That said, I'm currently recovering from Front Mission induced RSI, and the entire chapter is finally layed out, weighing in at 40 pages - about 12 more pages than I would've liked, but them's the breaks. This is Earth - and earth is all about inertia.

Now I get to beat on an Epson 1400 until it prints ATC pages at the same quality as an Epson 1280. I get to organize all of the 3d bits that are to be mothballed and then I get to mothball them. I get to do backups. I get to clean up the data structure for all of ATC and hopefully hammer it into something that's even easier to work with. I get to burn 13 vacation days I have no real use for. I get to upgrade my workstation to Leopard and start dealing with life under either Photoshop CS or Photoshop CS2. I get to write comixpress a hopefully nice letter asking why it's been over three months since I submitted ATC for hardcopy and I haven't heard anything.

Ultimately, I get to spend the next week cleaning up the mess of the last five years and the six weeks after that figuring out how to move forward. I can do the next seven pages with one environment, the three after that with two more - and two of those three are one-offs that'll probably only appear in this chapter. There's a chance that after all of the modelling is done, I may actually begin to enjoy this again.

Fortunately, I have a stash of anti-depressants that should help enormously in that respect.

Also. Here's what the page looks like* after a run through Vectormagic, with Illustrator CS2's "Livetrace" (color, default settings, maximum depth of 256 colors), and Freehand MX's trace (color, default settings, maximum depth of 256 colors - a more brutally counterintuitive application does not exist) for comparison:

atc_e_105b_Vectormagic.jpg atc_e_105b_vectorized_AICS2.jpg atc_e_105b_FreehandMX.jpg

All applications used the existing 600x900 web jpeg as the input.

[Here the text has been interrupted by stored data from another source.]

(** * OceanDrift3D: the per-step update of the passive-tracer drift model

    A shallow embedding of [opendrift/models/oceandrift3D.py]: the element
    variables registered at import time, the configuration defaults of
    [configspec], [update_terminal_velocity] and [update].

    The methods [update] calls on [self] that live in the framework's base
    classes (the advection and mixing solvers, [deactivate_elements]) are
    not part of this module; they appear below as an interface record
    ([Solvers]) and as definitions modelled from the specification. *)

From Stdlib Require Import ZArith.
From Stdlib Require QArith.
From stdpp Require Import base list strings gmap.

Local Open Scope string_scope.
Local Open Scope list_scope.

(** ** Numbers

    Element attributes are [np.float32] arrays and the time step is a Python
    float.  The development is parametric in the number type and in the
    operations the module applies to it: literals, [+=], [==] and [>=]. *)

Class Number (F : Type) := {
  of_Z : Z → F;
  fadd : F → F → F;
  feqb : F → F → bool;
  fgeb : F → F → bool
}.

(** Integers as numbers, used to run the model on concrete ensembles. *)
#[export] Instance Z_Number : Number Z := {
  of_Z := λ n, n;
  fadd := Z.add;
  feqb := Z.eqb;
  fgeb := Z.geb
}.

(** ** Python values held by dictionaries of the module *)

Inductive pyval (F : Type) : Type :=
  | PyNone
  | PyBool (b : bool)
  | PyInt (n : Z)
  | PyFloat (x : F)
  | PyStr (s : string)
  | NpFloat32.

Arguments PyNone {F}.
Arguments PyBool {F} b.
Arguments PyInt {F} n.
Arguments PyFloat {F} x.
Arguments PyStr {F} s.
Arguments NpFloat32 {F}.

(** [v is True]: identity with the singleton [True]. *)
Definition is_True {F} (v : pyval F) : bool :=
  match v with
  | PyBool true => true
  | _ => false
  end.

(** ** Data model *)

Inductive Status : Type :=
  | Active
  | Deactivated (reason : string).

#[export] Instance Status_eq_dec : EqDecision Status.
Proof. solve_decision. Defined.

Definition is_active (st : Status) : bool :=
  match st with
  | Active => true
  | Deactivated _ => false
  end.

Section Model.
Context {F : Type} `{Number F}.

Record Position : Type := mkPosition {
  lon : F;
  lat : F;
  z : F
}.

(** One row of [self.elements] (a [LagrangianArray]: one array per
    variable, all of one length).  Arithmetic on an attribute of
    [self.elements] is the elementwise map over the rows. *)
Record Element : Type := mkElement {
  position : Position;
  age_seconds : F;
  wind_drift_factor : F;
  terminal_velocity : F;
  status : Status
}.

Definition set_position (p : Position) (e : Element) : Element :=
  mkElement p (age_seconds e) (wind_drift_factor e) (terminal_velocity e)
            (status e).

Definition set_z (z' : F) (e : Element) : Element :=
  set_position (mkPosition (lon (position e)) (lat (position e)) z') e.

Definition set_age_seconds (a : F) (e : Element) : Element :=
  mkElement (position e) a (wind_drift_factor e) (terminal_velocity e)
            (status e).

Definition set_terminal_velocity (w : F) (e : Element) : Element :=
  mkElement (position e) (age_seconds e) (wind_drift_factor e) w (status e).

Definition set_status (st : Status) (e : Element) : Element :=
  mkElement (position e) (age_seconds e) (wind_drift_factor e)
            (terminal_velocity e) st.

(** One row of [self.environment]: [required_variables]. *)
Record Env : Type := mkEnv {
  x_sea_water_velocity : F;
  y_sea_water_velocity : F;
  x_wind : F;
  y_wind : F;
  upward_sea_water_velocity : F;
  ocean_vertical_diffusivity : F;
  sea_floor_depth_below_sea_level : F;
  land_binary_mask : F
}.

Fun fact : The Stanford thingy is free (and available for now, anyway), and the Adobe apps cost hundreds of dollars. Admittedly, the Adobe apps do other things, but the fact that their vectorize ability is so clearly halfassed is... I suppose "impressive" would be the word I'm looking for.

Ph34r.


* Disclaimer : none of these apps are designed to process an image like this, so it's far from a fair or accurate test of their strengths.